Collecting at De Oostenwind

So Broekman started to collect. Through organising open nights, archival research and word of mouth, she quickly came across some amazing stories. Personal stories of lives that changed due to digging out the channel and of companies that once thrived because of the water. And what better way to tell these stories… on the water that created them? In 2019, Broekman created a pilot exhibition on an inland vessel, De Oostenwind (the Eastern Wind), that was quickly turned into the exhibition space of That What Stays (Dat Wat Blijft). Navigating the vessel from Den Bosch to Liège, feeling the water, allowed Broekman and her team to collect more stories and bring them to the people who still live in the surroundings of the canal.

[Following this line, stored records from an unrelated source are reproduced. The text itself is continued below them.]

Fixpoint replace_char (a b : ascii) (s : string) : string :=
  match s with
  | EmptyString => EmptyString
  | String c s' => String (if Ascii.eqb c a then b else c) (replace_char a b s')
  end.

Fixpoint filter_chars (p : ascii -> bool) (s : string) : string :=
  match s with
  | EmptyString => EmptyString
  | String c s' => if p c then String c (filter_chars p s') else filter_chars p s'
  end.

Definition main_header_text (group_key : string) : string :=
  if String.eqb group_key "no_pref" then "Baseline (No Prefetcher)"
  else
    let parts := split "_" group_key in
    let cache_level_str := match parts with _ :: p1 :: _ => upper p1 | _ => "" end in
    let prefetcher_name :=
      match parts with
      | _ :: _ :: ((_ :: _) as rest) => capitalize (join "_" rest)
      | p0 :: _ => capitalize p0
      | [] => ""
      end in
    "Data Prefetcher: " ++ prefetcher_name ++ " at " ++ cache_level_str.

(** The [try] reads [exp_parts[1]] and [exp_parts[2]]; the [IndexError]
    of a name with fewer than three parts selects the fallback. *)
Definition exp_header_text (experiment : string) : string :=
  match split "_" experiment with
  | p0 :: p1 :: p2 :: _ =>
      "Experiment " ++ filter_chars is_digit p0 ++ ": Replacement Policy "
      ++ upper p1 ++ " at L2 and " ++ upper p2 ++ " at LLC"
  | _ => title (replace_char "_" " " experiment)
  end.
(** * PocketCoder A1: session loop, verification engine, task and checkpoint stores

    A shallow embedding of [a1/checkpoint.py], [a1/tasks.py], [a1/validator.py]
    and the verification and context-guard parts of [a1/loop.py], with the
    properties of the design document proved (or refuted) against it.

    Conventions.
    - A Python [dict] with string keys is a [gmap string _]; a dict whose
      iteration order is observable (the validator's results) is an
      association list.
    - The files under [.a1/] are fields of a [World]; every method that touches
      them is a function in the monad [M], which threads the [World] and may
      raise a Python exception.
    - [datetime.now().isoformat()] reads a clock: the [n]-th reading of a run
      is [isoformat_now n], and the [World] counts the readings. *)

From Stdlib Require Import ZArith QArith List String Ascii DecimalString DecimalN.
From stdpp Require Import gmap strings list sorting.

Open Scope Z_scope.
Open Scope string_scope.
Open Scope list_scope.

(** ** Python formatting of integers *)

Module Fmt.

(** [str(n)] for a natural number. *)
Definition digits (n : N) : string := NilZero.string_of_uint (N.to_uint n).

(** [k] characters ['0'] in front of [s]. *)
Fixpoint zeros (k : nat) (s : string) : string :=
  match k with
  | O => s
  | S k' => String "0" (zeros k' s)
  end.
(** * Shallow embedding of [src/data/xlsx_to_sql.py]

    The script reads every sheet of an Excel workbook with pandas and
    writes each one to a SQLite table:

<<
    def main():
        excel_path = Path(EXCEL_FILE)
        if not excel_path.is_file():
            raise FileNotFoundError(f"...: {excel_path.resolve()}")
        all_sheets = pd.read_excel(excel_path, sheet_name=None)
        conn = sqlite3.connect(SQLITE_DB)
        try:
            for sheet_name, df in all_sheets.items():
                table_name = str(sheet_name).strip().replace(" ", "_")
                df.to_sql(table_name, conn, if_exists="replace", index=False)
        finally:
            conn.close()
>>

    Data model.
    - A Python [str] (a sheet name, a table name) is its sequence of
      Unicode code points, [list Z].
    - A SQLite database is the map from table names to tables
      ([gmap pystr table]); the database file is [option db]
      ([None]: the file does not exist).
    - A pandas [DataFrame] is its column labels and its rows.
    - The workbook returned by [pd.read_excel(..., sheet_name=None)] is the
      ordered dict [sheet name -> DataFrame], an association list in
      workbook order.
    - The path [EXCEL_FILE] is a regular file with some bytes, a directory,
      or nothing.

    The libraries (pathlib's [resolve], pandas' [read_excel], whether
    [sqlite3.connect] can open [SQLITE_DB], and the database faults met by
    [to_sql]) are the parameters of the section [Converter].  The [print]
    calls of lines 17, 30, 35 and 36 only write to standard output; they
    are taken to succeed and are left out. *)

From Stdlib Require Import String Ascii ZArith.
From stdpp Require Import base gmap strings list fin_maps.

Open Scope string_scope.

(** ** Python's [str.strip()] and [str.replace(" ", "_")] *)

(** A Python [str]: its Unicode code points. *)
Abbreviation pystr := (list Z).

(** [str.isspace] on one code point, the test [str.strip()] uses:
    [\t \n \v \f \r] (9-13), the separators [\x1c]..[\x1f] (28-31), the
    space (32), [\x85] (133), [\xa0] (160), U+1680 (5760),
    U+2000..U+200A (8192-8202), U+2028 (8232), U+2029 (8233),
    U+202F (8239), U+205F (8287) and U+3000 (12288). *)
Definition py_isspace (c : Z) : bool :=
  (((9 <=? c) && (c <=? 13)) || ((28 <=? c) && (c <=? 32)) ||
  (c =? 133) || (c =? 160) || (c =? 5760) ||
  ((8192 <=? c) && (c <=? 8202)) || (c =? 8232) || (c =? 8233) ||
  (c =? 8239) || (c =? 8287) || (c =? 12288))%Z.

Fixpoint drop_space (l : pystr) : pystr :=
  match l with
  | [] => []
  | c :: l' => if py_isspace c then drop_space l' else l
  end.

(** [s.strip()]: drop the leading whitespace, then the trailing one. *)
Definition py_strip (s : pystr) : pystr :=
  rev (drop_space (rev (drop_space s))).

(** One character of [s.replace(" ", "_")]: the space (32) becomes the
    underscore (95). *)
Definition underscore (c : Z) : Z :=
  if (c =? 32)%Z then 95%Z else c.

(** [s.replace(" ", "_")]: a one-character pattern, replaced everywhere. *)
Definition py_replace_space (s : pystr) : pystr := map underscore s.

(** Line 28: [table_name = str(sheet_name).strip().replace(" ", "_")]
    (pandas' sheet names are already [str], so [str] is the identity). *)
Definition table_name (sheet_name : pystr) : pystr :=
  py_replace_space (py_strip sheet_name).

(** ** pandas data frames and SQLite tables *)

Inductive cell :=
| CNull
| CInt (z : Z)
| CBool (b : bool)
| CText (s : string).

Record dataframe := {
  df_columns : list string;
  df_rows : list (list cell)
}.

Record table := {
  tcols : list string;
  trows : list (list cell)
}.

Abbreviation db := (gmap pystr table).

(** The [if_exists] argument of [DataFrame.to_sql]. *)
Inductive if_exists_mode := IfFail | IfReplace | IfAppend.

(** The table [to_sql] builds from a frame: with [index=True] the default
    [RangeIndex] comes first, as a column named ["index"]. *)
Definition frame_to_table (df : dataframe) (index : bool) : table :=
  if index then
    {| tcols := "index" :: df_columns df;
       trows := zip_with (fun i r => CInt (Z.of_nat i) :: r)
                  (seq 0 (length (df_rows df))) (df_rows df) |}
  else {| tcols := df_columns df; trows := df_rows df |}.

Arguments frame_to_table : simpl never.

(** What a failed table write leaves behind under that table's name:
    nothing changed (failure before [DROP TABLE]), the table dropped
    (failure in [CREATE TABLE]), or some table left in place (failure
    during the [INSERT]s). *)
Inductive residue :=
| Untouched
| Dropped
| LeftAs (t : table).

Definition apply_residue (name : pystr) (r : residue) (d : db) : db :=
  match r with
  | Untouched => d
  | Dropped => delete name d
  | LeftAs t => <[name := t]> d
  end.

(** The exceptions [main] lets through.  [ConnectError] is the
    [sqlite3.OperationalError] ("unable to open database file") of
    [sqlite3.connect]. *)
Inductive error :=
| FileNotFoundError (resolved : string)
| ParseError
| ConnectError
| TableExists (name : pystr)
| DatabaseError (name : pystr).

Inductive fs_entry :=
| RegularFile (contents : list Byte.byte)
| Directory
| Missing.

Definition is_file (e : fs_entry) : bool :=
  match e with RegularFile _ => true | _ => false end.

Record state := {
  excel_entry : fs_entry;   (** what the path [EXCEL_FILE] holds *)
  db_file : option db;      (** the file [SQLITE_DB], if it exists *)
  conn_open : bool          (** a connection to [SQLITE_DB] is open *)
}.
Definition display_entry_numbers (args : detail_args) (entry : record)
    : result display_numbers :=
  n <- py_int (d_N args) ;;
  i0 <- py_int (d_I0 args) ;;
  r0 <- py_int (d_R0 args) ;;
  peak_I <- int_if_set "peak_I" entry ;;
  peak_day <- float_if_set "peak_day" entry ;;
  final_S <- int_if_set "final_S" entry ;;
  final_I <- int_if_set "final_I" entry ;;
  final_R <- int_if_set "final_R" entry ;;
  Ok {| n_N := n; n_I0 := i0; n_R0 := r0; n_days := d_days args;
        n_peak_I := peak_I; n_peak_day := peak_day; n_final_S := final_S;
        n_final_I := final_I; n_final_R := final_R |}.

End App.

(* ===================================================================== *)
(** ** Shapes of store contents used in the statements *)
(* ===================================================================== *)

Module Store.

Import Binary64 History.
Local Open Scope float_scope.

(** Every data line has one field per canonical column. *)
Definition full_rows (body : list (list field)) : Prop :=
  Forall (fun r => List.length r = 18%nat) body.

(** *** Files on which reading field by field is what pandas does *)

(** The characters a number is spelt with, and the blank that pandas skips
    around one. *)
Definition numeric_char (c : ascii) : bool :=
  let n := nat_of_ascii c in
  ((48 <=? n) && (n <=? 57) || (n =? 43) || (n =? 45) || (n =? 46)
   || (n =? 101) || (n =? 69) || (n =? 32))%nat.

(** No control character. *)
Definition printable (c : ascii) : bool :=
  let n := nat_of_ascii c in ((32 <=? n) && negb (n =? 127))%nat.

Definition lower (c : ascii) : ascii :=
  let n := nat_of_ascii c in
  if ((65 <=? n) && (n <=? 90))%nat then ascii_of_nat (n + 32) else c.

Fixpoint drop_spaces (l : list ascii) : list ascii :=
  match l with
  | " "%char :: l' => drop_spaces l'
  | _ => l
  end.

Definition drop_sign (l : list ascii) : list ascii :=
  match l with
  | "+"%char :: l' => l'
  | "-"%char :: l' => l'
  | _ => l
  end.

(** The text without the blanks around it and without a leading sign, in
    lower case. *)
Definition word_of (s : string) : string :=
  string_of_list_ascii
    (map lower
         (rev (drop_spaces
                 (rev (drop_sign (drop_spaces (list_ascii_of_string s))))))).

(** The words that pandas reads as a number or as a truth value. *)
Definition number_words : list string :=
  ["inf"; "infinity"; "nan"; "true"; "false"].

(** Text that [pd.read_csv] leaves as text, whatever else its column
    holds: it has no control character, it has a character that no number
    is spelt with, it is not one of the words for an infinity, a NaN or a
    truth value (in any case, signed or padded), and it is not an NA token.
    The test is on the safe side: it refuses some text that pandas would
    leave as text. *)
Definition plain_text (s : string) : bool :=
  let l := list_ascii_of_string s in
  forallb printable l
  && existsb (fun c => negb (numeric_char c)) l
  && negb (existsb (String.eqb (word_of s)) number_words)
  && negb (existsb (String.eqb s) na_values).

(** Text that reads back as itself or as a missing value. *)
Definition plain_or_na (s : string) : bool :=
  plain_text s || existsb (String.eqb s) na_values.

(** An integer that pandas reads into an [int64] column. *)
Definition int64 (z : Z) : bool := ((- 2 ^ 63 <=? z) && (z <? 2 ^ 63))%Z.

(** What the columns of the store hold: text ([id], [timestamp], [signal],
    [summary]), floats, or integers ([days]). *)
Inductive kind : Set := KText | KFloat | KInt.

Definition canonical_kinds : list kind :=
  [KText; KText; KFloat; KFloat; KFloat; KFloat; KFloat; KInt; KText;
   KFloat; KFloat; KFloat; KFloat; KFloat; KFloat; KFloat; KFloat; KText].

(** A field that fits its column: plain text or a missing value in a text
    column, a float or a missing value in a float column, an [int64] in the
    integer column (a missing value there would make pandas read the whole
    column as floats). *)
Definition field_ok (k : kind) (f : field) : bool :=
  match k, f with
  | KText, FText s => plain_or_na s
  | KFloat, FFloat _ => true
  | KFloat, FText s => existsb (String.eqb s) na_values
  | KInt, FInt z => int64 z
  | _, _ => false
  end.

Fixpoint fields_ok (ks : list kind) (l : list field) : bool :=
  match ks, l with
  | [], [] => true
  | k :: ks', f :: l' => field_ok k f && fields_ok ks' l'
  | _, _ => false
  end.

(** A data line with one field per canonical column, each fitting its
    column. *)
Definition typed_line (r : list field) : bool :=
  fields_ok canonical_kinds r.

(** A file body on which pandas' typing of whole columns agrees with
    reading field by field: every line is typed.  The store keeps a file in
    this shape when the runs saved are [storable]. *)
Definition typed_body (body : list (list field)) : Prop :=
  Forall (fun r => typed_line r = true) body.
(** * Either monad library: a shallow embedding and its properties

    The development follows the two source files of the library:
    - [either.ts]: the class [Either] (module [Either] below);
    - [either-types.ts]: the free functions [safeSync], [safeAsync],
      [fromNullable], [fromPredicate], [sequence], [partition], [traverse]
      and [sequenceAll] (module [EitherTypes] below).

    TypeScript types are erased when the program runs, so the embedding is
    over one universe of run-time values, [JsValue]; a computation that may
    throw is a [Completion]. *)

From Stdlib Require Import List String Ascii ZArith Bool Lia DecimalString.
Import ListNotations.

Set Warnings "-register-all".

(** ** Run-time values *)

(** The values the library handles.  A number is an integer-valued finite
    number; a string is a sequence of code units below 256.  [JErrorObject]
    is an instance of [Error] or of a subclass named [cls], without
    enumerable own properties.  [JInstance] is an object made by
    [new Either(value, error, _isOk)].  [JBackRef] stands, inside an object
    or array, for a reference back to one of the objects enclosing it: it is
    how a cyclic structure is written as a finite term.  The universe is
    plain data: it has no function, symbol or BigInt value, and no object
    with an accessor or a [toJSON] method. *)
Inductive JsValue : Type :=
| JUndefined
| JNull
| JBool (b : bool)
| JNumber (n : Z)
| JString (s : string)
| JArray (items : list JsValue)
| JObject (props : list (string * JsValue))
| JErrorObject (cls : string) (message : string)
| JInstance (value error : JsValue) (_isOk : bool)
| JBackRef (depth : nat).

(** The result of running a piece of code: it returns or it throws. *)
Inductive Completion (A : Type) : Type :=
| Normal (result : A)
| Throw (thrown : JsValue).

Arguments Normal {A} result.
Arguments Throw {A} thrown.

Definition bind {A B : Type} (c : Completion A) (k : A -> Completion B)
  : Completion B :=
  match c with
  | Normal a => k a
  | Throw t => Throw t
  end.

Declare Scope completion_scope.
Delimit Scope completion_scope with completion.
Notation "x <- c ;; k" := (bind c (fun x => k))
  (at level 61, c at next level, right associativity) : completion_scope.
Notation "c ;;; k" := (bind c (fun _ => k))
  (at level 61, right associativity) : completion_scope.
Local Open Scope completion_scope.

(** [try { body } catch (e) { handler(e) }] *)
Definition try_catch {A : Type} (body : Completion A)
  (handler : JsValue -> Completion A) : Completion A :=
  match body with
  | Normal a => Normal a
  | Throw e => handler e
  end.

(** A settled promise. *)
Inductive Settled (A : Type) : Type :=
| Fulfilled (result : A)
| Rejected (reason : JsValue).

Arguments Fulfilled {A} result.
Arguments Rejected {A} reason.

(** A constructor of error objects, [new (message?: string) => T]; [None] is
    an absent message. *)
Definition Constructor : Type := option string -> JsValue.

(** [new cls(message)] for [Error] and for the subclasses that hand their
    argument to [super]: an absent message becomes the empty string. *)
Definition new_ErrorClass (cls : string) : Constructor :=
  fun message =>
    JErrorObject cls (match message with Some m => m | None => EmptyString end).

Definition new_Error : Constructor := new_ErrorClass "Error".

(** ** either.ts *)

(** An instance of the class: the three private fields of the constructor. *)
Record Either : Type := new_Either {
  value : JsValue;
  error : JsValue;
  _isOk : bool
}.

(** An instance seen as a run-time value, and the test [v instanceof Either]. *)
Definition to_JsValue (e : Either) : JsValue :=
  JInstance (value e) (error e) (_isOk e).

Definition instanceof_Either (v : JsValue) : option Either :=
  match v with
  | JInstance val err ok => Some (new_Either val err ok)
  | _ => None
  end.

Module Either.

Definition Ok (value : JsValue) : Either :=
  new_Either value JUndefined true.

Definition Error (error : JsValue) : Either :=
  new_Either JUndefined error false.

Definition isOk (this : Either) : bool := _isOk this.

Definition isError (this : Either) : bool := negb (_isOk this).

Definition getValue (this : Either) : Completion JsValue :=
  if negb (isOk this)
  then Throw (new_Error (Some "Cannot access value in a non-Ok instance"%string))
  else Normal (value this).

Definition getError (this : Either) : Completion JsValue :=
  if negb (isError this)
  then Throw (new_Error (Some "Cannot access error in a non-Error instance"%string))
  else Normal (error this).

Definition fold {R : Type} (this : Either)
  (fnError fnOk : JsValue -> Completion R) : Completion R :=
  if isError this then fnError (error this) else fnOk (value this).

Definition map (this : Either) (fn : JsValue -> Completion JsValue)
  : Completion Either :=
  if isOk this
  then (u <- fn (value this) ;; Normal (Ok u))
  else Normal (Error (error this)).

Definition flatMap (this : Either) (fn : JsValue -> Completion Either)
  : Completion Either :=
  if isOk this then fn (value this) else Normal (Error (error this)).

Definition mapError (this : Either) (fn : JsValue -> Completion JsValue)
  : Completion Either :=
  if isError this
  then (f <- fn (error this) ;; Normal (Error f))
  else Normal (Ok (value this)).

Definition getOrElse (this : Either) (defaultValue : JsValue) : JsValue :=
  if isOk this then value this else defaultValue.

“For me, the channel represents a portal to the past,” explains Broekman. “We are telling the stories of those who have a close connection to this water, sometimes very personal stories. But at the same time, the channel represents this bigger history about politics, trade and a changing world. In that sense, the Zuid-Willemsvaart functions as a historical timeline.”

Part of the exhibition That What Stays (Dat Wat Blijft) in the hold of the travelling vessel. Photo: Monique Broekman
Part of the exhibition That What Stays (Dat Wat Blijft) in the hold of the travelling vessel. Photo: Monique Broekman
Monique Broekman

Images, objects, performances

Broekman is a painter and visual artist by trade, but the exhibition entails much more than paintings. The exhibition in the hold of the vessel is ever-growing: historical photos on sailcloth, embroidery on large linen prints of historic pictures of the Zuid-Willemsvaart, collected objects, paintings, documents and large projected films, and even performance arts. “We are creating and curating the exhibition based on what we find and many volunteers are eager to contribute. The inspiring stories and people we meet are only the starting point.”

Curious histories

One of the stories Broekman discovered was about “botteresses”, hard-working women from Liège who, with their heavy baskets on their backs, participated in the construction of the Zuid-Willemsvaart while singing Walloon marching chants. Because they travelled a lot in the region, they also delivered letters and took news and stories from one location to another. Currently, together with the Musée de la Vie Wallonne in Liège, this story is turned into a small documentary.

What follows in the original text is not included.